Nothing should differ between your answer and the records below.

→ DATA SUPPLIED
◇ ◇ ◇ ◇ ◇ ◇ ◇

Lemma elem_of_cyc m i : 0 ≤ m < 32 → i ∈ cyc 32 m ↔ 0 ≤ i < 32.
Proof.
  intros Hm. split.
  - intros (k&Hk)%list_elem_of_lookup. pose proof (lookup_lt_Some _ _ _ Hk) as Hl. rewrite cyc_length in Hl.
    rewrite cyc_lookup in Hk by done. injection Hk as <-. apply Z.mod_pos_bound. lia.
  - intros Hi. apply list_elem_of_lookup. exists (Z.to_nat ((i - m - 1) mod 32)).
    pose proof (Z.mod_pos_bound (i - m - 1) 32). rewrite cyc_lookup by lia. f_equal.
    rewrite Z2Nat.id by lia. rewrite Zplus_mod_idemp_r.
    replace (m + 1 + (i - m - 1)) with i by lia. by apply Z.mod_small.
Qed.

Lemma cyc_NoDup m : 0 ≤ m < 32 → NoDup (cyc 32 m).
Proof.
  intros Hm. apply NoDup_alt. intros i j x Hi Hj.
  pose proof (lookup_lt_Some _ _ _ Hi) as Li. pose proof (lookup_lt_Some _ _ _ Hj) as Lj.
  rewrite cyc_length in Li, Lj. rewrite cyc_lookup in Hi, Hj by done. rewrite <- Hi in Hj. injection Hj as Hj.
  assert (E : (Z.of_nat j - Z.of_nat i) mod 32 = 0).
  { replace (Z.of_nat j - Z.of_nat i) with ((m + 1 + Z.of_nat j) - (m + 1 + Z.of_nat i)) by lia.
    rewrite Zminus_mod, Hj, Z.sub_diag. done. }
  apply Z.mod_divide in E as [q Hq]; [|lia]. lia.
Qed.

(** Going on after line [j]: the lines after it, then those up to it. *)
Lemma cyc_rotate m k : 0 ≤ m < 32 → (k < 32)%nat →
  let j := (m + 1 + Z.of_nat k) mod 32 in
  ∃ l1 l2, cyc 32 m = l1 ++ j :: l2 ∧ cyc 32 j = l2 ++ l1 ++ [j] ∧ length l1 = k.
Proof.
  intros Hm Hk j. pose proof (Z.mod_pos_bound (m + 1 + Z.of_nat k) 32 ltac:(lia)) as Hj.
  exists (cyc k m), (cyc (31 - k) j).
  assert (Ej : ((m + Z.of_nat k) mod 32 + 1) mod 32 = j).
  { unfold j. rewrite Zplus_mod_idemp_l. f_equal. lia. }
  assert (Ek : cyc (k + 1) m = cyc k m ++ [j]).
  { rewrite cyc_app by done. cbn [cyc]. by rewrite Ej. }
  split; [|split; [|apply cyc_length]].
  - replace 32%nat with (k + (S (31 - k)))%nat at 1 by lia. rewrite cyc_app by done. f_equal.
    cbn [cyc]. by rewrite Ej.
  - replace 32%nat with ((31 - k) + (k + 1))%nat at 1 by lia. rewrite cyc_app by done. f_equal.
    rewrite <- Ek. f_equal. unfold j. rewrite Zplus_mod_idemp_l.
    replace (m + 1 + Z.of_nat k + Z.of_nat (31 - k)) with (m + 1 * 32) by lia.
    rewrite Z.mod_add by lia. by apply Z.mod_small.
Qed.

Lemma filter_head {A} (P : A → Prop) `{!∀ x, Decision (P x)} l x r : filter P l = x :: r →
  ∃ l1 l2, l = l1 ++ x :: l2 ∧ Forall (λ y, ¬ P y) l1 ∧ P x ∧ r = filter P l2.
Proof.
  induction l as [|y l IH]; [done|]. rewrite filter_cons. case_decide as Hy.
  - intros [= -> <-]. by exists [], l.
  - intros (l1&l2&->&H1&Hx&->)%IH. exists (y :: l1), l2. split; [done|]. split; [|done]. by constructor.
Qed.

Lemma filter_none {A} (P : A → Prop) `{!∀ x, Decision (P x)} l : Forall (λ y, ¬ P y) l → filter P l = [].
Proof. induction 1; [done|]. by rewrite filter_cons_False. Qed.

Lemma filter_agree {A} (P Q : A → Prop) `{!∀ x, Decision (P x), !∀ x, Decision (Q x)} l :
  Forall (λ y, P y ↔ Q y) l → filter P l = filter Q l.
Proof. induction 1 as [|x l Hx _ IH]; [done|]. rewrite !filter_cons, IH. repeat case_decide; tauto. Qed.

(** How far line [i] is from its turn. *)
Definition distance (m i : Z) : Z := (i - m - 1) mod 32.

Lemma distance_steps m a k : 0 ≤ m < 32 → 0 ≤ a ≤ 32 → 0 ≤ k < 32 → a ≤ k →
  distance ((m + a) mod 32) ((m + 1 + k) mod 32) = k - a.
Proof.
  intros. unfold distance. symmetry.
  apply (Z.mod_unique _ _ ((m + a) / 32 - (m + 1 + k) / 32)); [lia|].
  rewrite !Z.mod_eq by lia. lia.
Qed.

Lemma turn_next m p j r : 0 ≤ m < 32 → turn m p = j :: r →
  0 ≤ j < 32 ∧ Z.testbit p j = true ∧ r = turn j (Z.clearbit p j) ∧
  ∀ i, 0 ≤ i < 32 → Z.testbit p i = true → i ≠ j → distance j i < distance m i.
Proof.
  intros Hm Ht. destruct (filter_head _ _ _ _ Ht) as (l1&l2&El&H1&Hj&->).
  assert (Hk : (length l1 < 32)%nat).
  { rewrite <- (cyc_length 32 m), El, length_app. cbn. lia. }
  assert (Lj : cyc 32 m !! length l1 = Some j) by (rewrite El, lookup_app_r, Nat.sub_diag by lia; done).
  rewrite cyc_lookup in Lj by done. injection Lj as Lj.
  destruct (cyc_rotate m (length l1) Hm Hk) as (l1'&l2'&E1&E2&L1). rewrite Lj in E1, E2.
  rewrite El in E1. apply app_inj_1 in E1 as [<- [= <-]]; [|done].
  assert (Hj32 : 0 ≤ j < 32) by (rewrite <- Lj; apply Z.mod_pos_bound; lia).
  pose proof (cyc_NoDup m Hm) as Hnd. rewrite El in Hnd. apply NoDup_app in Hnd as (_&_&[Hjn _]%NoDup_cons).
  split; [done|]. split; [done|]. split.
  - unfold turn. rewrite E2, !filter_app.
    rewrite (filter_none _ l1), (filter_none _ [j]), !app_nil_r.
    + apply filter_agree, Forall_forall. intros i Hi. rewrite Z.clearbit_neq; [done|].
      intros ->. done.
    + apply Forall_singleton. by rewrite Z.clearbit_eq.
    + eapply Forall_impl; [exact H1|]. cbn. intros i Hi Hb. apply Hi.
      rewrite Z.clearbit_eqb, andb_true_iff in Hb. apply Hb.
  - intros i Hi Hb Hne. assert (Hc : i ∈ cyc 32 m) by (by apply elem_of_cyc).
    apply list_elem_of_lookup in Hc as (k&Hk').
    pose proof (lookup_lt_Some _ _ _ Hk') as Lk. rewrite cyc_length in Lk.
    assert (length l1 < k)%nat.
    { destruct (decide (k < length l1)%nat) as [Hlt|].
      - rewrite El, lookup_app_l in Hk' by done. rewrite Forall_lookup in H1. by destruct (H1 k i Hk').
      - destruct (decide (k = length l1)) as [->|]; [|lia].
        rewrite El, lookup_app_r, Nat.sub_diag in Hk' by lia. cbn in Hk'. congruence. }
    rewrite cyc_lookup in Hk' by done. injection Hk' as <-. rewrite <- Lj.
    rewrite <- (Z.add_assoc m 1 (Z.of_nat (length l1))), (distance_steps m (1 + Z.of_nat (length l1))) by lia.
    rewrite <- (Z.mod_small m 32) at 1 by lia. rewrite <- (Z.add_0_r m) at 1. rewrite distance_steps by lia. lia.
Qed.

◇ ◇ ◇ ◇ ◇ ◇ ◇

→ REPLY TO THE TASK
Lemma elem_of_cyc m i : 0 ≤ m < 32 → i ∈ cyc 32 m ↔ 0 ≤ i < 32.
Proof.
  intros Hm. split.
  - intros (k&Hk)%list_elem_of_lookup. pose proof (lookup_lt_Some _ _ _ Hk) as Hl. rewrite cyc_length in Hl.
    rewrite cyc_lookup in Hk by done. injection Hk as <-. apply Z.mod_pos_bound. lia.
  - intros Hi. apply list_elem_of_lookup. exists (Z.to_nat ((i - m - 1) mod 32)).
    pose proof (Z.mod_pos_bound (i - m - 1) 32). rewrite cyc_lookup by lia. f_equal.
    rewrite Z2Nat.id by lia. rewrite Zplus_mod_idemp_r.
    replace (m + 1 + (i - m - 1)) with i by lia. by apply Z.mod_small.
Qed.

Lemma cyc_NoDup m : 0 ≤ m < 32 → NoDup (cyc 32 m).
Proof.
  intros Hm. apply NoDup_alt. intros i j x Hi Hj.
  pose proof (lookup_lt_Some _ _ _ Hi) as Li. pose proof (lookup_lt_Some _ _ _ Hj) as Lj.
  rewrite cyc_length in Li, Lj. rewrite cyc_lookup in Hi, Hj by done. rewrite <- Hi in Hj. injection Hj as Hj.
  assert (E : (Z.of_nat j - Z.of_nat i) mod 32 = 0).
  { replace (Z.of_nat j - Z.of_nat i) with ((m + 1 + Z.of_nat j) - (m + 1 + Z.of_nat i)) by lia.
    rewrite Zminus_mod, Hj, Z.sub_diag. done. }
  apply Z.mod_divide in E as [q Hq]; [|lia]. lia.
Qed.

(** Going on after line [j]: the lines after it, then those up to it. *)
Lemma cyc_rotate m k : 0 ≤ m < 32 → (k < 32)%nat →
  let j := (m + 1 + Z.of_nat k) mod 32 in
  ∃ l1 l2, cyc 32 m = l1 ++ j :: l2 ∧ cyc 32 j = l2 ++ l1 ++ [j] ∧ length l1 = k.
Proof.
  intros Hm Hk j. pose proof (Z.mod_pos_bound (m + 1 + Z.of_nat k) 32 ltac:(lia)) as Hj.
  exists (cyc k m), (cyc (31 - k) j).
  assert (Ej : ((m + Z.of_nat k) mod 32 + 1) mod 32 = j).
  { unfold j. rewrite Zplus_mod_idemp_l. f_equal. lia. }
  assert (Ek : cyc (k + 1) m = cyc k m ++ [j]).
  { rewrite cyc_app by done. cbn [cyc]. by rewrite Ej. }
  split; [|split; [|apply cyc_length]].
  - replace 32%nat with (k + (S (31 - k)))%nat at 1 by lia. rewrite cyc_app by done. f_equal.
    cbn [cyc]. by rewrite Ej.
  - replace 32%nat with ((31 - k) + (k + 1))%nat at 1 by lia. rewrite cyc_app by done. f_equal.
    rewrite <- Ek. f_equal. unfold j. rewrite Zplus_mod_idemp_l.
    replace (m + 1 + Z.of_nat k + Z.of_nat (31 - k)) with (m + 1 * 32) by lia.
    rewrite Z.mod_add by lia. by apply Z.mod_small.
Qed.

Lemma filter_head {A} (P : A → Prop) `{!∀ x, Decision (P x)} l x r : filter P l = x :: r →
  ∃ l1 l2, l = l1 ++ x :: l2 ∧ Forall (λ y, ¬ P y) l1 ∧ P x ∧ r = filter P l2.
Proof.
  induction l as [|y l IH]; [done|]. rewrite filter_cons. case_decide as Hy.
  - intros [= -> <-]. by exists [], l.
  - intros (l1&l2&->&H1&Hx&->)%IH. exists (y :: l1), l2. split; [done|]. split; [|done]. by constructor.
Qed.

Lemma filter_none {A} (P : A → Prop) `{!∀ x, Decision (P x)} l : Forall (λ y, ¬ P y) l → filter P l = [].
Proof. induction 1; [done|]. by rewrite filter_cons_False. Qed.

Lemma filter_agree {A} (P Q : A → Prop) `{!∀ x, Decision (P x), !∀ x, Decision (Q x)} l :
  Forall (λ y, P y ↔ Q y) l → filter P l = filter Q l.
Proof. induction 1 as [|x l Hx _ IH]; [done|]. rewrite !filter_cons, IH. repeat case_decide; tauto. Qed.

(** How far line [i] is from its turn. *)
Definition distance (m i : Z) : Z := (i - m - 1) mod 32.

Lemma distance_steps m a k : 0 ≤ m < 32 → 0 ≤ a ≤ 32 → 0 ≤ k < 32 → a ≤ k →
  distance ((m + a) mod 32) ((m + 1 + k) mod 32) = k - a.
Proof.
  intros. unfold distance. symmetry.
  apply (Z.mod_unique _ _ ((m + a) / 32 - (m + 1 + k) / 32)); [lia|].
  rewrite !Z.mod_eq by lia. lia.
Qed.

Lemma turn_next m p j r : 0 ≤ m < 32 → turn m p = j :: r →
  0 ≤ j < 32 ∧ Z.testbit p j = true ∧ r = turn j (Z.clearbit p j) ∧
  ∀ i, 0 ≤ i < 32 → Z.testbit p i = true → i ≠ j → distance j i < distance m i.
Proof.
  intros Hm Ht. destruct (filter_head _ _ _ _ Ht) as (l1&l2&El&H1&Hj&->).
  assert (Hk : (length l1 < 32)%nat).
  { rewrite <- (cyc_length 32 m), El, length_app. cbn. lia. }
  assert (Lj : cyc 32 m !! length l1 = Some j) by (rewrite El, lookup_app_r, Nat.sub_diag by lia; done).
  rewrite cyc_lookup in Lj by done. injection Lj as Lj.
  destruct (cyc_rotate m (length l1) Hm Hk) as (l1'&l2'&E1&E2&L1). rewrite Lj in E1, E2.
  rewrite El in E1. apply app_inj_1 in E1 as [<- [= <-]]; [|done].
  assert (Hj32 : 0 ≤ j < 32) by (rewrite <- Lj; apply Z.mod_pos_bound; lia).
  pose proof (cyc_NoDup m Hm) as Hnd. rewrite El in Hnd. apply NoDup_app in Hnd as (_&_&[Hjn _]%NoDup_cons).
  split; [done|]. split; [done|]. split.
  - unfold turn. rewrite E2, !filter_app.
    rewrite (filter_none _ l1), (filter_none _ [j]), !app_nil_r.
    + apply filter_agree, Forall_forall. intros i Hi. rewrite Z.clearbit_neq; [done|].
      intros ->. done.
    + apply Forall_singleton. by rewrite Z.clearbit_eq.
    + eapply Forall_impl; [exact H1|]. cbn. intros i Hi Hb. apply Hi.
      rewrite Z.clearbit_eqb, andb_true_iff in Hb. apply Hb.
  - intros i Hi Hb Hne. assert (Hc : i ∈ cyc 32 m) by (by apply elem_of_cyc).
    apply list_elem_of_lookup in Hc as (k&Hk').
    pose proof (lookup_lt_Some _ _ _ Hk') as Lk. rewrite cyc_length in Lk.
    assert (length l1 < k)%nat.
    { destruct (decide (k < length l1)%nat) as [Hlt|].
      - rewrite El, lookup_app_l in Hk' by done. rewrite Forall_lookup in H1. by destruct (H1 k i Hk').
      - destruct (decide (k = length l1)) as [->|]; [|lia].
        rewrite El, lookup_app_r, Nat.sub_diag in Hk' by lia. cbn in Hk'. congruence. }
    rewrite cyc_lookup in Hk' by done. injection Hk' as <-. rewrite <- Lj.
    rewrite <- (Z.add_assoc m 1 (Z.of_nat (length l1))), (distance_steps m (1 + Z.of_nat (length l1))) by lia.
    rewrite <- (Z.mod_small m 32) at 1 by lia. rewrite <- (Z.add_0_r m) at 1. rewrite distance_steps by lia. lia.
Qed.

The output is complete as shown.